Every line of the material below should be copied exactly.

Top of DATA SECTION

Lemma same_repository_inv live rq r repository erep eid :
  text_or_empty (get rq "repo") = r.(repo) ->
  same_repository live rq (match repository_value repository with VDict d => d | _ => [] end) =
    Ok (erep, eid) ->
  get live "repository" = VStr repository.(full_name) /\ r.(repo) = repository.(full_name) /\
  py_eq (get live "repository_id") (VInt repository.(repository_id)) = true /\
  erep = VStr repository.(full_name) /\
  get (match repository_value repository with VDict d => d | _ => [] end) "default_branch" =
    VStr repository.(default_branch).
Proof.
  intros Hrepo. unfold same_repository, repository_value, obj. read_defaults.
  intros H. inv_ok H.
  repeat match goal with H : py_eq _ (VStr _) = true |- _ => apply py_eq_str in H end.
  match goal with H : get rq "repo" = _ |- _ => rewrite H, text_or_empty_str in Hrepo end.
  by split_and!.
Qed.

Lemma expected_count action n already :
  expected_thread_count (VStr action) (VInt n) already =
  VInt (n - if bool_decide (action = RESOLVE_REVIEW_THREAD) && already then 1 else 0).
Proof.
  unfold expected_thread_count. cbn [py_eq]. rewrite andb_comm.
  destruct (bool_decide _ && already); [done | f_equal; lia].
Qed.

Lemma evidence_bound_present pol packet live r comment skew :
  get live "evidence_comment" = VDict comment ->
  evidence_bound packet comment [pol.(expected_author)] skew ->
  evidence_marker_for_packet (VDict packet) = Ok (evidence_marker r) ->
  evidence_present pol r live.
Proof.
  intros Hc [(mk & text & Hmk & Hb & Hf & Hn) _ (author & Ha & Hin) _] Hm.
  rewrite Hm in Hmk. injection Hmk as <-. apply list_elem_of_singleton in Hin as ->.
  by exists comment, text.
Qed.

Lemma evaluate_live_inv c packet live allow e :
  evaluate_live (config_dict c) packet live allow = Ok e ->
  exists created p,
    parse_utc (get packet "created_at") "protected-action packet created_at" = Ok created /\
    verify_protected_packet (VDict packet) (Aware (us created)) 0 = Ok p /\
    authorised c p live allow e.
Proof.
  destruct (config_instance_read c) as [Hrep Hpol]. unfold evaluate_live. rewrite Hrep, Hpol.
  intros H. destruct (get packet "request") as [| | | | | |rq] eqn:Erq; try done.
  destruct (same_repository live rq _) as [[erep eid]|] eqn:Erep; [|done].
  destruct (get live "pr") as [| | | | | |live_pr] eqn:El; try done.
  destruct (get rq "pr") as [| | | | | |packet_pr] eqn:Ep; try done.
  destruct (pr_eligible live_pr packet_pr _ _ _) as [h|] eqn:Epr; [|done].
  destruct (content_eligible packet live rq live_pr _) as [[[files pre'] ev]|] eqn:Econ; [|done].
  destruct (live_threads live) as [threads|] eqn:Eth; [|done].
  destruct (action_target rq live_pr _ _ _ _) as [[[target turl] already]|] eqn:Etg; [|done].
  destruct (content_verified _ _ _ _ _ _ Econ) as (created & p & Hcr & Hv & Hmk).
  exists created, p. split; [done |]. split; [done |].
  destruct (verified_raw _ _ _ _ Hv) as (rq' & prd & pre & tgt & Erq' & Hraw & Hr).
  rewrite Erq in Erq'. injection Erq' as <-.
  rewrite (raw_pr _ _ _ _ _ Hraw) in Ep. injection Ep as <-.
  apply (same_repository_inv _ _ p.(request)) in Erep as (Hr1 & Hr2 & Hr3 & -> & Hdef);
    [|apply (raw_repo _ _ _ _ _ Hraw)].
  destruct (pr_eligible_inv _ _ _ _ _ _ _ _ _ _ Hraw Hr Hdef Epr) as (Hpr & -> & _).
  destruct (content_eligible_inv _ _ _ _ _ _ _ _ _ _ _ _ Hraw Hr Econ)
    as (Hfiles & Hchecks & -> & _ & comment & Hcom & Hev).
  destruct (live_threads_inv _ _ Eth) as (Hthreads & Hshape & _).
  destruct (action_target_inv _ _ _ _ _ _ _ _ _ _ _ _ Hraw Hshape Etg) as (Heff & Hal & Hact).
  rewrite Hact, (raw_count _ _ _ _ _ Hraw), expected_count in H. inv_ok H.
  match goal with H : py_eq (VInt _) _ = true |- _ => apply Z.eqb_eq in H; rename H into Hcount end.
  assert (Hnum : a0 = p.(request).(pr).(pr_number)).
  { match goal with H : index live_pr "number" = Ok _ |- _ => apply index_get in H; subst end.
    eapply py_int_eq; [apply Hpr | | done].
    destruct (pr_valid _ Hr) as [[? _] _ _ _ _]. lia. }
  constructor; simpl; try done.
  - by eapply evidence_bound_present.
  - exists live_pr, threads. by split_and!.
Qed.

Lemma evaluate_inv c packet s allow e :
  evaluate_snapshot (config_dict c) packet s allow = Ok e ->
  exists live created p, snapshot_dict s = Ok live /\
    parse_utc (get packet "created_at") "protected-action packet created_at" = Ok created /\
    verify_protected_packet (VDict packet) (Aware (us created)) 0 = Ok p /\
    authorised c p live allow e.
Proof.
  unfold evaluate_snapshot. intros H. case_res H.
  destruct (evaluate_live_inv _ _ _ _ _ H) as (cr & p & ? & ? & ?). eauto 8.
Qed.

Bottom of DATA SECTION

TASK ANSWER:
Lemma same_repository_inv live rq r repository erep eid :
  text_or_empty (get rq "repo") = r.(repo) ->
  same_repository live rq (match repository_value repository with VDict d => d | _ => [] end) =
    Ok (erep, eid) ->
  get live "repository" = VStr repository.(full_name) /\ r.(repo) = repository.(full_name) /\
  py_eq (get live "repository_id") (VInt repository.(repository_id)) = true /\
  erep = VStr repository.(full_name) /\
  get (match repository_value repository with VDict d => d | _ => [] end) "default_branch" =
    VStr repository.(default_branch).
Proof.
  intros Hrepo. unfold same_repository, repository_value, obj. read_defaults.
  intros H. inv_ok H.
  repeat match goal with H : py_eq _ (VStr _) = true |- _ => apply py_eq_str in H end.
  match goal with H : get rq "repo" = _ |- _ => rewrite H, text_or_empty_str in Hrepo end.
  by split_and!.
Qed.

Lemma expected_count action n already :
  expected_thread_count (VStr action) (VInt n) already =
  VInt (n - if bool_decide (action = RESOLVE_REVIEW_THREAD) && already then 1 else 0).
Proof.
  unfold expected_thread_count. cbn [py_eq]. rewrite andb_comm.
  destruct (bool_decide _ && already); [done | f_equal; lia].
Qed.

Lemma evidence_bound_present pol packet live r comment skew :
  get live "evidence_comment" = VDict comment ->
  evidence_bound packet comment [pol.(expected_author)] skew ->
  evidence_marker_for_packet (VDict packet) = Ok (evidence_marker r) ->
  evidence_present pol r live.
Proof.
  intros Hc [(mk & text & Hmk & Hb & Hf & Hn) _ (author & Ha & Hin) _] Hm.
  rewrite Hm in Hmk. injection Hmk as <-. apply list_elem_of_singleton in Hin as ->.
  by exists comment, text.
Qed.

Lemma evaluate_live_inv c packet live allow e :
  evaluate_live (config_dict c) packet live allow = Ok e ->
  exists created p,
    parse_utc (get packet "created_at") "protected-action packet created_at" = Ok created /\
    verify_protected_packet (VDict packet) (Aware (us created)) 0 = Ok p /\
    authorised c p live allow e.
Proof.
  destruct (config_instance_read c) as [Hrep Hpol]. unfold evaluate_live. rewrite Hrep, Hpol.
  intros H. destruct (get packet "request") as [| | | | | |rq] eqn:Erq; try done.
  destruct (same_repository live rq _) as [[erep eid]|] eqn:Erep; [|done].
  destruct (get live "pr") as [| | | | | |live_pr] eqn:El; try done.
  destruct (get rq "pr") as [| | | | | |packet_pr] eqn:Ep; try done.
  destruct (pr_eligible live_pr packet_pr _ _ _) as [h|] eqn:Epr; [|done].
  destruct (content_eligible packet live rq live_pr _) as [[[files pre'] ev]|] eqn:Econ; [|done].
  destruct (live_threads live) as [threads|] eqn:Eth; [|done].
  destruct (action_target rq live_pr _ _ _ _) as [[[target turl] already]|] eqn:Etg; [|done].
  destruct (content_verified _ _ _ _ _ _ Econ) as (created & p & Hcr & Hv & Hmk).
  exists created, p. split; [done |]. split; [done |].
  destruct (verified_raw _ _ _ _ Hv) as (rq' & prd & pre & tgt & Erq' & Hraw & Hr).
  rewrite Erq in Erq'. injection Erq' as <-.
  rewrite (raw_pr _ _ _ _ _ Hraw) in Ep. injection Ep as <-.
  apply (same_repository_inv _ _ p.(request)) in Erep as (Hr1 & Hr2 & Hr3 & -> & Hdef);
    [|apply (raw_repo _ _ _ _ _ Hraw)].
  destruct (pr_eligible_inv _ _ _ _ _ _ _ _ _ _ Hraw Hr Hdef Epr) as (Hpr & -> & _).
  destruct (content_eligible_inv _ _ _ _ _ _ _ _ _ _ _ _ Hraw Hr Econ)
    as (Hfiles & Hchecks & -> & _ & comment & Hcom & Hev).
  destruct (live_threads_inv _ _ Eth) as (Hthreads & Hshape & _).
  destruct (action_target_inv _ _ _ _ _ _ _ _ _ _ _ _ Hraw Hshape Etg) as (Heff & Hal & Hact).
  rewrite Hact, (raw_count _ _ _ _ _ Hraw), expected_count in H. inv_ok H.
  match goal with H : py_eq (VInt _) _ = true |- _ => apply Z.eqb_eq in H; rename H into Hcount end.
  assert (Hnum : a0 = p.(request).(pr).(pr_number)).
  { match goal with H : index live_pr "number" = Ok _ |- _ => apply index_get in H; subst end.
    eapply py_int_eq; [apply Hpr | | done].
    destruct (pr_valid _ Hr) as [[? _] _ _ _ _]. lia. }
  constructor; simpl; try done.
  - by eapply evidence_bound_present.
  - exists live_pr, threads. by split_and!.
Qed.

Lemma evaluate_inv c packet s allow e :
  evaluate_snapshot (config_dict c) packet s allow = Ok e ->
  exists live created p, snapshot_dict s = Ok live /\
    parse_utc (get packet "created_at") "protected-action packet created_at" = Ok created /\
    verify_protected_packet (VDict packet) (Aware (us created)) 0 = Ok p /\
    authorised c p live allow e.
Proof.
  unfold evaluate_snapshot. intros H. case_res H.
  destruct (evaluate_live_inv _ _ _ _ _ H) as (cr & p & ? & ? & ?). eauto 8.
Qed.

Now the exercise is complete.